**Your instructions:** From the line containing "Inductive PartitionPathChange := Rotate" down to the line containing "on_partition_path_change : PartitionPathChange;" in the records below, reproduce every line exactly, ends included, and omit all others.

(Stored items)
···
(* ===== verification/S3Epochs.v ===== *)
(** * Commit epochs of the S3 sink

    The buffering half of [sink/actor.rs] of [transferia-connector-s3]: the rows of a
    delivery in source order, the messages they form, the buffers of the open epoch, and
    when an epoch is closed.

    [ep_rows] is a trace of the rows of an epoch and influences nothing.  Epochs are
    equivalent ([≡]) when they hold the same rows, whatever deliveries carried them and
    whenever they arrived; everything that decides where an epoch ends respects it. *)

From stdpp Require Import base tactics numbers option strings gmap fin_maps sorting list.
From S2P Require Import Prelude DeliveryId S3Objects S3Partition S3Journal.
Local Open Scope Z_scope.

Inductive PartitionPathChange := Rotate | KeepEpoch.
#[export] Instance PartitionPathChange_eq_dec : EqDecision PartitionPathChange.
Proof. solve_decision. Defined.

(** [S3ActorConfig] with the fields of its groups, and the epoch limit of [S3Sink]. *)
Record S3ActorConfig := {
  prefix : string;
  max_rows : Z; max_bytes : Z; record_time_interval : option Z; wall_clock_interval : option Z;
  on_partition_path_change : PartitionPathChange;
  max_epoch_buffers : Z; max_pending_upload_objects : Z; max_buffered_bytes : Z;
  max_in_flight_objects : Z; epoch_byte_limit : Z
}.

Record RoutedRow := { output_index : nat; row_index : nat; rr_table : string; rr_is_dlq : bool; route : RowRoute }.
#[export] Instance RoutedRow_eq_dec : EqDecision RoutedRow.
Proof. solve_decision. Defined.

(** A row and its serialization. *)
Definition Row : Type := RoutedRow * list Z.

Record ObjectBuffer := { ob_topic : string; ob_partition : Z; start_offset : Z; ob_rows : Z; ob_payload : list Z }.

(** [BufferKey]: a table and a partition path, ordered as a pair. *)
Definition BufferKey : Type := string * string.
Definition key_le (a b : BufferKey) : Prop := (a.1 ≠ b.1 ∧ String.le a.1 b.1) ∨ (a.1 = b.1 ∧ String.le a.2 b.2).
#[export] Instance key_le_dec : RelDecision key_le.
Proof. intros a b. unfold key_le. apply _. Defined.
···
**Solution to this exercise:**
Inductive PartitionPathChange := Rotate | KeepEpoch.
#[export] Instance PartitionPathChange_eq_dec : EqDecision PartitionPathChange.
Proof. solve_decision. Defined.

(** [S3ActorConfig] with the fields of its groups, and the epoch limit of [S3Sink]. *)
Record S3ActorConfig := {
  prefix : string;
  max_rows : Z; max_bytes : Z; record_time_interval : option Z; wall_clock_interval : option Z;
  on_partition_path_change : PartitionPathChange;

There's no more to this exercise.